Die zunehmende Verbreitung der Kryptowährung im Bereich des digitalen Zahlungsverkehrs scheint sich auf die Landschaft der grenzüberschreitenden Überweisungen auszuwirken. Finanzinstitute und andere etablierte Unternehmen kämpfen derzeit mit Blockchain-Startups, um die Kontrolle über eine Branche zu erlangen, die in den nächsten Jahren möglicherweise ein massives Wachstum verzeichnen könnte.

Mit mehr Teilnehmern steigt der Wettbewerb und damit auch die Wichtigkeit der Schaffung einer robustesten Betriebstechnologie.

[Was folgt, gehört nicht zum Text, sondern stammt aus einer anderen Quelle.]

(** A float assigned to a [pygame.Rect] attribute is rounded to the nearest
    integer, a half going away from zero: 15.5 gives 16, -15.5 gives -16.
    (pygame refuses a value beyond the range of a C [int] with a
    [TypeError]; coordinates are taken within that range.) *)
Definition to_int (q : Q) : Z :=
  if Qlt_bool q 0 then - Qfloor (- q + (1 # 2)) else Qfloor (q + (1 # 2)).

(** ** settings.py (absent from the sources): the constants the code reads *)

Record Settings := mkSettings {
  WINDOW_WIDTH : Z;
  WINDOW_HEIGHT : Z;
  SPEED_ball : Q;              (* SPEED['ball'] *)
  POS_player : Q * Q;          (* POS['player'] *)
  POS_opponent : Q * Q         (* POS['opponent'] *)
}.

(** ** pygame.Rect *)

Module Rect.

Record t := mk { x : Z; y : Z; w : Z; h : Z }.

Definition left (r : t) : Z := x r.
Definition top (r : t) : Z := y r.
Definition right (r : t) : Z := x r + w r.
Definition bottom (r : t) : Z := y r + h r.
Definition centerx (r : t) : Z := x r + Z.shiftr (w r) 1.
Definition centery (r : t) : Z := y r + Z.shiftr (h r) 1.

Definition set_x (v : Z) (r : t) : t := mk v (y r) (w r) (h r).
Definition set_y (v : Z) (r : t) : t := mk (x r) v (w r) (h r).
Definition set_left (v : Z) (r : t) : t := set_x v r.
Definition set_top (v : Z) (r : t) : t := set_y v r.
Definition set_right (v : Z) (r : t) : t := set_x (v - w r) r.
Definition set_bottom (v : Z) (r : t) : t := set_y (v - h r) r.
Definition set_centery (v : Z) (r : t) : t := set_y (v - Z.shiftr (h r) 1) r.
Definition set_center (c : Z * Z) (r : t) : t :=
  mk (fst c - Z.shiftr (w r) 1) (snd c - Z.shiftr (h r) 1) (w r) (h r).

(** [A.colliderect(B)]: both of non-zero size and strictly overlapping. *)
Definition colliderect (a b : t) : bool :=
  negb (w a =? 0) && negb (h a =? 0) && negb (w b =? 0) && negb (h b =? 0)
  && (Z.min (x a) (x a + w a) <? Z.max (x b) (x b + w b))
  && (Z.min (y a) (y a + h a) <? Z.max (y b) (y b + h b))
  && (Z.min (x b) (x b + w b) <? Z.max (x a) (x a + w a))
  && (Z.min (y b) (y b + h b) <? Z.max (y a) (y a + h a)).

(** [r.collidepoint((px, py))] *)
Definition collidepoint (p : Z * Z) (r : t) : bool :=
  (x r <=? fst p) && (fst p <? x r + w r)
  && (y r <=? snd p) && (snd p <? y r + h r).

(** A rectangle of positive width and height, as [Surface.get_rect] gives
    for the sprites' images. *)
Definition positive (r : t) : Prop := 0 < w r /\ 0 < h r.

(** Truth value of a Rect: non-zero width and height. *)
Definition truthy (r : t) : bool := negb (w r =? 0) && negb (h r =? 0).

End Rect.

Um dieses Ziel zu erreichen, nutzen einige Akteure ihren Status als Giganten ihres jeweiligen Mainstream-Bereichs, während andere Partnerschaften und Kooperationen anstreben.

Für historisch unbankierte und unterbankierte Gebiete der Welt ist die aufstrebende Landschaft etwas, das eine größere finanzielle Inklusion und die damit verbundenen Vorteile bietet. Während diese Unternehmen gegeneinander antreten, können Menschen an Orten, die von der komplexen Finanzmaschine in der Vergangenheit nicht beachtet wurden, möglicherweise in eine Welt globaler Transaktionsunabhängigkeit eintreten, die lange Zeit unerreichbar schien.

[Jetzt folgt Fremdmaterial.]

(** C3, as the claim has it, fails: under a listing of sets that CPython
  gives, the session with the locations Home, Home, Clinic is summarized
  to the locations Clinic, Home, which is not the order of first
  appearance. *)
Lemma summarize_session_order_counterexample :
set_listing last_seen_first
/\ session_locations morning_events = [py "Home"; py "Home"; py "Clinic"]
/\ exists summary,
     summarize_session last_seen_first morning_events = Ok summary
     /\ locations summary = [py "Clinic"; py "Home"]
     /\ locations summary <> first_seen (session_locations morning_events)
     /\ locations summary <> [py "Home"; py "Clinic"].
Proof.
split; [exact last_seen_first_listing|]. split; [reflexivity|].
eexists. split; [reflexivity|]. split; [reflexivity|].
split; vm_compute; discriminate.
Qed.

(** ** The pipeline on a day without events *)

Lemma filter_nothing (events : list Event) (target_date : date) :
Forall (fun e => datetime_date (timestamp_start e) <> target_date) events ->
filter_events_for_day events target_date = [].
Proof.
intros H. unfold filter_events_for_day.
replace (filter _ events) with (@nil Event); [reflexivity|].
induction H as [|e l He _ IH]; [reflexivity|]. simpl.
apply Z.eqb_neq in He. now rewrite He.
Qed.

Lemma narrative_first_char (summaries : list SessionSummary) (date_str : str) :
exists rest, StoryGenerator._fallback_narrative summaries date_str = "O"%char :: rest.
Proof. destruct summaries; simpl; eauto. Qed.

(** C9. When no loaded event starts on the target date,
  [run_engine_for_date] returns a result with 0 events and 0 sessions whose
  story is the no-events message, which is not empty and is no narrative
  of the story generator; the result is the same whatever the grouper, the
  summarizer and the story generator are, so none of them takes part; and
  [main] ends normally with the no-events line printed last. *)
Theorem no_events_is_a_result
  (set_iter : list str -> list str)
  (events_by_source : Engine.sources) (target_date : date)
  (data_dir : str) (gap_minutes : Z) :
Forall (fun e => datetime_date (timestamp_start e) <> target_date)
  (flat_map snd events_by_source) ->
(exists r,
   Engine.run_engine_for_date set_iter events_by_source target_date gap_minutes = Ok r
   /\ Engine.total_events r = 0
   /\ Engine.num_sessions r = 0
   /\ Engine.memory_story r = no_events_story target_date
   /\ Engine.memory_story r <> []
   /\ (forall summaries date_str,
       Engine.memory_story r <> StoryGenerator._fallback_narrative summaries date_str)
   /\ forall grouper summarizer story_generator,
      Engine.run_pipeline grouper summarizer story_generator
        events_by_source target_date gap_minutes = Ok r)
/\ (exists printed,
    Engine.main set_iter events_by_source target_date data_dir gap_minutes
      = (printed ++ [no_events_line], Ok tt)
    /\ forall grouper summarizer story_generator,
       Engine.print_pipeline grouper summarizer story_generator
         events_by_source target_date data_dir gap_minutes
       = (printed ++ [no_events_line], Ok tt)).
Proof.
intros H. apply filter_nothing in H. split.
- eexists. unfold Engine.run_engine_for_date, Engine.run_pipeline.
  rewrite H. split; [reflexivity|]. cbn [Engine.total_events
    Engine.num_sessions Engine.memory_story].
  repeat split; try discriminate.
  intros summaries date_str E.
  destruct (narrative_first_char summaries date_str) as [rest Hrest].
  rewrite Hrest in E. discriminate.
- eexists. unfold Engine.main, Engine.print_pipeline.
  rewrite H. split; [reflexivity|]. reflexivity.
Qed.

Lemma no_events_is_a_result_witness :
(exists r,
   Engine.run_engine_for_date first_seen [(py "Calendar", morning_events)]
     739252 60 = Ok r
   /\ Engine.total_events r = 0
   /\ Engine.num_sessions r = 0
   /\ Engine.memory_story r = no_events_story 739252
   /\ Engine.memory_story r <> []
   /\ (forall summaries date_str,
       Engine.memory_story r <> StoryGenerator._fallback_narrative summaries date_str)
   /\ forall grouper summarizer story_generator,
      Engine.run_pipeline grouper summarizer story_generator
        [(py "Calendar", morning_events)] 739252 60 = Ok r)
/\ (exists printed,
    Engine.main first_seen [(py "Calendar", morning_events)] 739252 (py "data") 60
      = (printed ++ [no_events_line], Ok tt)
    /\ forall grouper summarizer story_generator,
       Engine.print_pipeline grouper summarizer story_generator
         [(py "Calendar", morning_events)] 739252 (py "data") 60
       = (printed ++ [no_events_line], Ok tt)).
Proof.
apply (@no_events_is_a_result first_seen [(py "Calendar", morning_events)]
         739252 (py "data") 60).
repeat constructor; vm_compute; discriminate.
Defined.

(** ** The sanitizer *)

Import StoryGenerator.

Section Substitution.
Variable r : Re.regex.
Variable repl : str.

(** Where the pattern has no match, substitution changes nothing. *)
Lemma sub_from_no_match (s : str) :
  forall prev, Re.search_from r prev s = false -> Re.sub_from r repl prev s 0 = s.
Proof.
  induction s as [|c s IH]; intros prev H; simpl in *.
  - destruct (Re.matches r prev []); [discriminate|reflexivity].
  - destruct (Re.matches r prev (c :: s)); [discriminate|].
    now rewrite IH.
Qed.

Lemma sub_no_match (s : str) : Re.search r s = false -> Re.sub r repl s = s.
Proof. apply sub_from_no_match. Qed.
End Substitution.

Lemma remove_term_absent (term text : str) :
contains term (Re.lower text) = false ->
remove_term (text, Re.lower text) term = (text, Re.lower text).
Proof. intros H. unfold remove_term. now rewrite H. Qed.

Lemma sanitize_scrub (text : str) :
_sanitize_text text = strip (Re.sub spaces_pattern (py " ") (scrub text)).
Proof.
destruct text as [|c text]; [reflexivity|].
unfold _sanitize_text, scrub.
destruct (fold_left remove_term _ _) as [t l]. reflexivity.
Qed.

Lemma scrub_pattern_free (text : str) : pattern_free text = true -> scrub text = text.
Proof.
unfold pattern_free, scrub. intros H.
apply andb_prop in H as [H Hterms]. apply andb_prop in H as [H Hvital].
apply andb_prop in H as [Hbpm Hsteps].
apply negb_true_iff in Hbpm, Hsteps, Hvital.
rewrite (sub_no_match _ _ _ Hbpm), (sub_no_match _ _ _ Hsteps),
  (sub_no_match _ _ _ Hvital).
unfold _FORBIDDEN_HEALTH_TERMS in *. cbn [forallb] in Hterms.
repeat (apply andb_prop in Hterms as [?H Hterms]).
repeat match goal with
       | H : negb _ = true |- _ => apply negb_true_iff in H
       end.
cbn [fold_left].
repeat (rewrite remove_term_absent by assumption).
reflexivity.
Qed.

(** *** Whitespace: [\s{2,}] and [strip] *)

Lemma drop_while_length (p : ascii -> bool) (s : str) :
(List.length (drop_while p s) <= List.length s)%nat.
Proof.
induction s as [|c s IH]; simpl; [lia|]. destruct (p c); simpl; lia.
Qed.

Lemma drop_while_head (s : str) : head_not_space (drop_while Re.isspace s) = true.
Proof.
induction s as [|c s IH]; simpl; [reflexivity|].
destruct (Re.isspace c) eqn:E; [exact IH|]. simpl. now rewrite E.
Qed.

Lemma drop_while_id (s : str) :
head_not_space s = true -> drop_while Re.isspace s = s.
Proof.
destruct s as [|c s]; simpl; [reflexivity|].
intros H. apply negb_true_iff in H. now rewrite H.
Qed.

Lemma drop_while_suffix (p : ascii -> bool) (s : str) :
exists l, s = l ++ drop_while p s.
Proof.
induction s as [|c s [l IH]]; simpl; [now exists []|].
destruct (p c); [|now exists []].
exists (c :: l). simpl. now rewrite <- IH.
Qed.

Lemma drop_while_snoc (c : ascii) (l : str) :
Re.isspace c = false ->
drop_while Re.isspace (l ++ [c]) = drop_while Re.isspace l ++ [c].
Proof.
intros Hc. induction l as [|x l IH]; simpl; [now rewrite Hc|].
now destruct (Re.isspace x).
Qed.

Lemma rep_all (p : ascii -> bool) (s : str) :
forall prev, Re.rep p (Re.matches []) 0 prev s = Some (drop_while p s).
Proof.
induction s as [|c s IH]; intros prev; simpl; [reflexivity|].
destruct (p c); [|reflexivity]. now rewrite IH.
Qed.

(** A match of [\s{2,}] takes the whole run of whitespace. *)
Lemma spaces_match (prev : option ascii) (s : str) :
Re.matches spaces_pattern prev s =
match s with
| c1 :: c2 :: s' =>
    if Re.isspace c1 && Re.isspace c2
    then Some (drop_while Re.isspace s') else None
| _ => None
end.
Proof.
unfold spaces_pattern. cbn [Re.matches].
destruct s as [|c1 [|c2 s']]; simpl; [reflexivity| |].
- now destruct (Re.isspace c1).
- destruct (Re.isspace c1); [|reflexivity].
  destruct (Re.isspace c2); [|reflexivity].
  simpl. now rewrite rep_all.
Qed.

Lemma sub_spaces_prev (repl : str) (prev prev' : option ascii) (s : str) (n : nat) :
Re.sub_from spaces_pattern repl prev s n = Re.sub_from spaces_pattern repl prev' s n.
Proof.
destruct s as [|c s]; cbn [Re.sub_from]; rewrite !spaces_match; [reflexivity|].
destruct n; reflexivity.
Qed.

(** Skipping the rest of a run of whitespace resumes after the run. *)
Lemma sub_spaces_skip (repl : str) (s : str) :
forall prev prev',
  Re.sub_from spaces_pattern repl prev s
    (List.length s - List.length (drop_while Re.isspace s))
  = Re.sub_from spaces_pattern repl prev' (drop_while Re.isspace s) 0.
Proof.
induction s as [|c s IH]; intros prev prev'.
- reflexivity.
- cbn [drop_while]. destruct (Re.isspace c).
  + pose proof (drop_while_length Re.isspace s) as Hlen.
    cbn [List.length]. rewrite Nat.sub_succ_l by exact Hlen.
    cbn [Re.sub_from]. apply IH.
  + rewrite Nat.sub_diag. apply sub_spaces_prev.
Qed.

Lemma spaced_once_before (c : ascii) (s : str) :
head_not_space s = true -> spaced_once s = true -> spaced_once (c :: s) = true.
Proof.
destruct s as [|d s]; [reflexivity|]. intros Hd Hs.
change (spaced_once (c :: d :: s))
  with (negb (Re.isspace c && Re.isspace d) && spaced_once (d :: s)).
simpl in Hd. apply negb_true_iff in Hd. now rewrite Hd, andb_false_r, Hs.
Qed.

Lemma spaced_once_after (c : ascii) (s : str) :
Re.isspace c = false -> spaced_once s = true -> spaced_once (c :: s) = true.
Proof.
destruct s as [|d s]; [reflexivity|]. intros Hc Hs.
change (spaced_once (c :: d :: s))
  with (negb (Re.isspace c && Re.isspace d) && spaced_once (d :: s)).
now rewrite Hc, Hs.
Qed.

Lemma sub_spaces_spaced_upto (n : nat) :
forall (s : str) (prev : option ascii),
  (List.length s <= n)%nat ->
  spaced_once (Re.sub_from spaces_pattern (py " ") prev s 0) = true
  /\ (head_not_space s = true ->
      head_not_space (Re.sub_from spaces_pattern (py " ") prev s 0) = true).
Proof.
induction n as [|n IH]; intros s prev Hlen.
- destruct s; [|simpl in Hlen; lia]. simpl. auto.
- destruct s as [|c1 s1]; [simpl; auto|].
  cbn [Re.sub_from]. rewrite spaces_match.
  destruct s1 as [|c2 s2].
  + simpl. auto.
  + destruct (Re.isspace c1) eqn:E1; cbn [andb].
    * destruct (Re.isspace c2) eqn:E2.
      -- pose proof (drop_while_length Re.isspace s2) as Hdw.
         cbn [List.length].
         rewrite !Nat.sub_succ_l by (simpl in *; lia).
         cbn [Re.sub_from].
         rewrite (sub_spaces_skip (py " ") s2 (Some c2) None).
         destruct (IH (drop_while Re.isspace s2) None) as [H1 H2];
           [simpl in Hlen; lia|].
         specialize (H2 (drop_while_head s2)).
         split; [|simpl; rewrite E1; discriminate].
         change (py " " ++ ?x) with (" "%char :: x).
         apply spaced_once_before; [exact H2|exact H1].
      -- destruct (IH (c2 :: s2) (Some c1)) as [H1 H2]; [simpl in *; lia|].
         assert (head_not_space (c2 :: s2) = true) as Hh
           by (simpl; now rewrite E2).
         specialize (H2 Hh).
         split; [|simpl; rewrite E1; discriminate].
         apply spaced_once_before; [exact H2|exact H1].
    * destruct (IH (c2 :: s2) (Some c1)) as [H1 _]; [simpl in *; lia|].
      split; [|simpl; now rewrite E1].
      apply spaced_once_after; [exact E1|exact H1].
Qed.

Auf der anderen Seite dieser hohen Ideale stehen Regierungen und Finanzaufsichtsbehörden, die die Einführung von Kryptowährungen in der globalen Zahlungsmatrix als Angriff auf den Vorrang des Staates der Währungskontrolle betrachten könnten.

Grenzüberschreitende Überweisung ist "leichteste Beute"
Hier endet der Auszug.